Friday, July 16, 2004

The Techie Salesman

The Techie Salesman


After spending the last couple days burying my head deep in work, I finally have a chance to come up for a bit of air. I'm happy that my presentation went down well with the customer, but I still have a week of tough work ahead writing up my report.

I've written in a previous posting that a presentation is like a music video. People get bored very easily if they stare at a slide filled with words for more than 5 minutes. So I tend use lots of diagrams in my presentations, using animation to help me build my points. One must however not try to overdo the fancy stuff do, especially if it is a technical presentation. There are way too many cheap IT salesmen presenting "marketecture" diagrams (and they tend to all look the same, with a few vertical blocks sitting on top of a horizontal one).

On of the mistakes that technical folks do make when they are presenting to high-level management is that they tend to overload their presentation slides with too many details. They take great pains to point out the caveats and exceptions. Those things only water down your message. They belong to the appendix of your proposal. Always put yourself in your customer's shoes--what concerns them most? They have a problem--you provide the solution. The products you are trying to sell is purely incidental.

When you want to sell, you must always be aware of the key messages that you want to convey; and concentrate on delivering those key messages well. People go away from a presentation remembering only a few key points. There must be a climax in a presentation where the key messages are delivered. The beginning slides are for you to build your case and to heighten the interest of the audience (priming them for the kill) so that your messages come at the point of maximum impact.

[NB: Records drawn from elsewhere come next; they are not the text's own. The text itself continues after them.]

(* ===== verification/Concrete.v ===== *)
(** * Concrete instances of the external interfaces

    Executable stand-ins for the third-party crates, with their laws, on which
    the witnesses evaluate: a prefix-free byte codec for the [serde_json] types,
    a polynomial hash, a keyed-hash signature, a database that is a finite map.
    Nothing else in the development depends on them. *)

From S2P Require Import Prelude Crypto Event Dag Store Room.

(** ** A self-delimiting codec *)

Class Ser (A : Type) : Type := {
  ser : A → list byte;
  de : list byte → option (A * list byte);
  de_ser a l : de (ser a ++ l) = Some (a, l);
}.

#[export] Instance byte_ser : Ser byte.
Proof.
  refine {| ser := λ b, [b]; de := λ l, match l with b :: l => Some (b, l) | [] => None end |}.
  done.
Defined.

#[export] Instance bool_ser : Ser bool.
Proof.
  refine {| ser := λ b : bool, [if b then x01 else x00];
    de := λ l, match l with
               | x00 :: l => Some (false, l) | x01 :: l => Some (true, l) | _ => None end |}.
  by intros [] l.
Defined.

#[export] Instance prod_ser `{Ser A, Ser B} : Ser (A * B).
Proof.
  refine {| ser := λ '(a, b), ser a ++ ser b;
    de := λ l, match de l with
               | Some (a, l) => match de l with Some (b, l) => Some ((a, b), l) | None => None end
               | None => None
               end |}.
  intros [a b] l. by rewrite <-app_assoc, !de_ser.
Defined.

(** Lists: a [1] before each element, a [0] at the end. *)
Fixpoint de_list `{Ser A} (fuel : nat) (l : list byte) : option (list A * list byte) :=
  match fuel, l with
  | S fuel, x01 :: l =>
    match de l with
    | Some (a, l) => match de_list fuel l with Some (k, l) => Some (a :: k, l) | None => None end
    | None => None
    end
  | _, x00 :: l => Some ([], l)
  | _, _ => None
  end.

Fixpoint ser_list `{Ser A} (k : list A) : list byte :=
  match k with [] => [x00] | a :: k => x01 :: ser a ++ ser_list k end.

Lemma de_ser_list `{Ser A} (k : list A) : ∀ fuel l, length k ≤ fuel →
  de_list fuel (ser_list k ++ l) = Some (k, l).
Proof.
  induction k as [|a k IH]; intros fuel l Hf; cbn in *; [by destruct fuel|].
  destruct fuel as [|fuel]; [lia|]. cbn. rewrite <-app_assoc, de_ser, IH by lia. done.
Qed.

Lemma length_ser_list `{Ser A} (k : list A) : length k ≤ length (ser_list k).
Proof. induction k; cbn; [lia|]. rewrite length_app. lia. Qed.

#[export] Instance list_ser `{Ser A} : Ser (list A).
Proof.
  refine {| ser := ser_list; de := λ l, de_list (length l) l |}.
  intros k l. apply de_ser_list. rewrite length_app. pose proof (length_ser_list k). lia.
Defined.

(** Types isomorphic to a serialisable one. *)
Definition iso_ser {A B} `{Ser B} (f : A → B) (g : B → option A)
    (Hg : ∀ a, g (f a) = Some a) : Ser A.
Proof.
  refine {| ser := λ a, ser (f a);
    de := λ l, match de l with
               | Some (b, l) => match g b with Some a => Some (a, l) | None => None end
               | None => None
               end |}.
  intros a l. by rewrite de_ser, Hg.
Defined.

(** Numbers by their bits, least significant first. *)
Fixpoint pos_bits (p : positive) : list bool :=
  match p with xH => [] | xO p => false :: pos_bits p | xI p => true :: pos_bits p end.
Fixpoint bits_pos (l : list bool) : positive :=
  match l with [] => xH | false :: l => xO (bits_pos l) | true :: l => xI (bits_pos l) end.
Lemma bits_pos_bits p : bits_pos (pos_bits p) = p.
Proof. by induction p; cbn; f_equal. Qed.

#[export] Instance N_ser : Ser N.
Proof.
  refine (iso_ser (λ n, pos_bits (N.succ_pos n)) (λ l, Some (Pos.pred_N (bits_pos l))) _).
  intros n. rewrite bits_pos_bits, N.pos_pred_succ. done.
Defined.

(** Arrays: their bytes, without markers. *)
#[export] Instance array_ser n : Ser (array n).
Proof.
  refine {| ser := array_bytes;
    de := λ l, match try_into_array n (take n l) with
               | Some a => Some (a, drop n l) | None => None end |}.
  intros a l. rewrite take_app_length', try_into_array_bytes, drop_app_length' by (by rewrite length_array).
  done.
Defined.

#[export] Instance EventId_ser : Ser EventId.
Proof. by refine (iso_ser EventId_0 (λ b, Some (mkEventId b)) _); intros []. Defined.
#[export] Instance RoomId_ser : Ser RoomId.
Proof. by refine (iso_ser RoomId_0 (λ b, Some (mkRoomId b)) _); intros []. Defined.
#[export] Instance DeviceId_ser : Ser DeviceId.
Proof. by refine (iso_ser DeviceId_0 (λ b, Some (mkDeviceId b)) _); intros []. Defined.

#[export] Instance EventKind_ser : Ser EventKind.
Proof.
  by refine (iso_ser
    (λ k, match k with CreateRoom => x00 | Membership => x01 | Message => x02
                     | DeviceLink => x03 | Custom => x04 end)
    (λ b, match b with x00 => Some CreateRoom | x01 => Some Membership | x02 => Some Message
                     | x03 => Some DeviceLink | x04 => Some Custom | _ => None end) _); intros [].
Defined.

#[export] Instance MembershipAction_ser : Ser MembershipAction.
Proof.
  by refine (iso_ser
    (λ k, match k with Join => x00 | Invite => x01 | Leave => x02 | Ban => x03 end)
    (λ b, match b with x00 => Some Join | x01 => Some Invite | x02 => Some Leave
                     | x03 => Some Ban | _ => None end) _); intros [].
Defined.

#[export] Instance Body_ser : Ser Body.
Proof.
  by refine (iso_ser
    (λ e, (body_room_id e, body_parents e, body_kind e, body_payload e,
           body_author_device e, body_ts_ms e, body_author_vk e))
    (λ '(a, b, c, d, e, f, g), Some (mkBody a b c d e f g)) _); intros [].
Defined.
#[export] Instance Canon_ser : Ser Canon.
Proof.
  by refine (iso_ser
    (λ e, (canon_room_id e, canon_parents e, canon_kind e, canon_payload e,
           canon_author_device e, canon_ts_ms e, canon_author_vk e, canon_signature e))
    (λ '(a, b, c, d, e, f, g, h), Some (mkCanon a b c d e f g h)) _); intros [].
Defined.
#[export] Instance SignedEvent_ser : Ser SignedEvent.
Proof.
  by refine (iso_ser
    (λ e, (se_id e, se_room_id e, se_parents e, se_kind e, se_payload e,
           se_author_device e, se_ts_ms e, se_author_vk e, se_signature e))
    (λ '(a, b, c, d, e, f, g, h, i), Some (mkSignedEvent a b c d e f g h i)) _); intros [].
Defined.
#[export] Instance CreateRoomPayload_ser : Ser CreateRoomPayload.
Proof.
  by refine (iso_ser (λ p, (cp_creator p, cp_name p))
    (λ '(a, b), Some (mkCreateRoomPayload a b)) _); intros [].
Defined.
#[export] Instance MembershipPayload_ser : Ser MembershipPayload.
Proof.
  by refine (iso_ser (λ p, (mp_target p, mp_action p, mp_actor p))
    (λ '(a, b, c), Some (mkMembershipPayload a b c)) _); intros [].
Defined.

Definition ser_encode `{Ser A} : Encode A := ser.
Definition ser_decode `{Ser A} : Decode A :=
  λ l, match de l with Some (a, []) => Some a | _ => None end.

Lemma ser_codec `{Ser A} : @CodecLaws A ser_encode ser_decode.
Proof.
  intros a. unfold from_slice, to_vec, ser_decode, ser_encode.
  pose proof (de_ser a []) as Ha. rewrite app_nil_r in Ha. by rewrite Ha.
Qed.

(** ** A toy signature scheme *)

Definition toy_mix (l : list byte) : N :=
  foldl (λ h b, N.land (h * 31 + Byte.to_N b + 1) 0xFFFFFF) 7%N l.

Program Definition toy_hash (l : list byte) : bytes32 := Array (le_bytes 32 (toy_mix l)) _.
Next Obligation. intros l. by rewrite length_le_bytes. Qed.

Program Definition toy_sign (k : bytes32) (m : list byte) : bytes64 :=
  Array (array_bytes (toy_hash (array_bytes k ++ m)) ++
         array_bytes (toy_hash (m ++ array_bytes k))) _.
Next Obligation. intros k m. by rewrite length_app, !length_array. Qed.

#[export] Instance toy_crypto : Crypto := {|
  blake3 := toy_hash;
  SigningKey := bytes32;
  VerifyingKey := bytes32;
  verifying_key k := k;
  vk_as_bytes k := k;
  vk_from_bytes b := Some b;
  ed_sign := toy_sign;
  ed_verify k m s := bool_decide (array_bytes s = array_bytes (toy_sign k m));
|}.

#[export] Instance toy_crypto_laws : @CryptoLaws toy_crypto.
Proof. split; cbn; [done|congruence|]. intros sk m. by apply bool_decide_eq_true. Qed.

#[export] Instance toy_event_env : EventEnv :=
  {| env_crypto := toy_crypto; env_body := ser_encode; env_canon := ser_encode |}.
#[export] Instance toy_event_laws : @EventEnvLaws toy_event_env.
Proof.
  split; cbn; [apply toy_crypto_laws|..].
  - exact (@codec_inj Body ser_encode ser_decode ser_codec).
  - exact (@codec_inj Canon ser_encode ser_decode ser_codec).
Qed.

#[export] Program Instance toy_iter : HashIter := {|
  map_iter K V HK CK m := map_to_list m;
  set_iter K HK CK s := elements s |}.
Next Obligation. done. Qed.
Next Obligation. done. Qed.

(** ** A database *)

Abbreviation toy_table := (gmap (list byte) (list byte * list byte)).

#[export] Instance toy_db : EventsDb := {|
  Connection := toy_table;
  DbError := unit;
  IoError := unit;
  FsPath := toy_table;
  path_parent p := None;
  create_dir_all p := Ok tt;
  connection_open p := Ok p;
  connection_open_in_memory := Ok ∅;
  execute_schema c := Ok c;
  insert_or_ignore c id room body :=
    match c !! id with
    | Some _ => (Ok 0%N, c)
    | None => (Ok 1%N, <[id := (room, body)]> c)
    end;
  select_bodies c := Ok (Ok <$> (map_to_list c).*2.*2);
  select_body c id := Ok (snd <$> c !! id);
  select_count c := Ok (Z.of_nat (size c));
|}.

#[export] Instance toy_db_laws : @EventsDbLaws toy_db.
Proof.
  refine {| db_rows := λ c : @Connection toy_db, c |}; cbn.
  - intros c id room body. by destruct (c !! id) eqn:Hc; rewrite ?Hc.
  - congruence.
  - intros c rs l [= <-] H. apply list_fmap_eq_inj in H; [by subst|]. by intros a b [= ->].
  - congruence.
  - congruence.
  - congruence.
Defined.

#[export] Instance toy_store_env : StoreEnv :=
  {| store_event := toy_event_env; store_db := toy_db;
     store_encode := ser_encode; store_decode := ser_decode |}.
#[export] Instance toy_store_laws : @StoreEnvLaws toy_store_env :=
  {| store_db_laws := toy_db_laws; store_codec := ser_codec |}.

#[export] Instance toy_room_env : RoomEnv := {|
  room_event := toy_event_env; room_iter := toy_iter;
  room_create_encode := ser_encode; room_create_decode := ser_decode;
  room_member_encode := ser_encode; room_member_decode := ser_decode |}.
#[export] Instance toy_room_laws : @RoomEnvLaws toy_room_env.
Proof. split; [apply toy_event_laws|apply ser_codec..]. Qed.

Lemma toy_reliable (s : SqliteStore) ev : verified ev → is_ok (put s ev).1 = true.
Proof.
  apply (put_reliable (SE:=toy_store_env)). intros c id room body. cbn. by case_match.
Qed.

One must also be careful not to be overtly flashy and polished. No one believes a slick salesman. The customer has to be won over by your sincerity and your desire to help him solve his problem. Pick your battles well: if you have 3 products to sell, don't try to force everything down their throats at once. Win their confidence over by telling them that they don't need product 1 and 2 (because they are untested and maybe the competitor has better products); what they need is product 3 because it is perfect for their environment (actually that's the expensive one which you want the customer to buy).

You must of course do your homework--understand the customer's environment well. You must know their environment equally well, if not better than an employee working in the company. You must show empathy for the customer's plight. Give specific examples. Find out what are the important buttons to push.

Never underestimate the customer's knowledge and intelligence. The customer is bombarded by so many vendors coming to preach them on the new world of computing, the convergence of entertainment, telecommunications and IT. People get terribly sick listening to those same things over and over again. Differentiate yourself by showing a willingness to empathise, rather than to preach.

You are there to help them and to handhold them and to make them do their job better so that they look good to their bosses. That's all the customer cares about. The rest is conversation.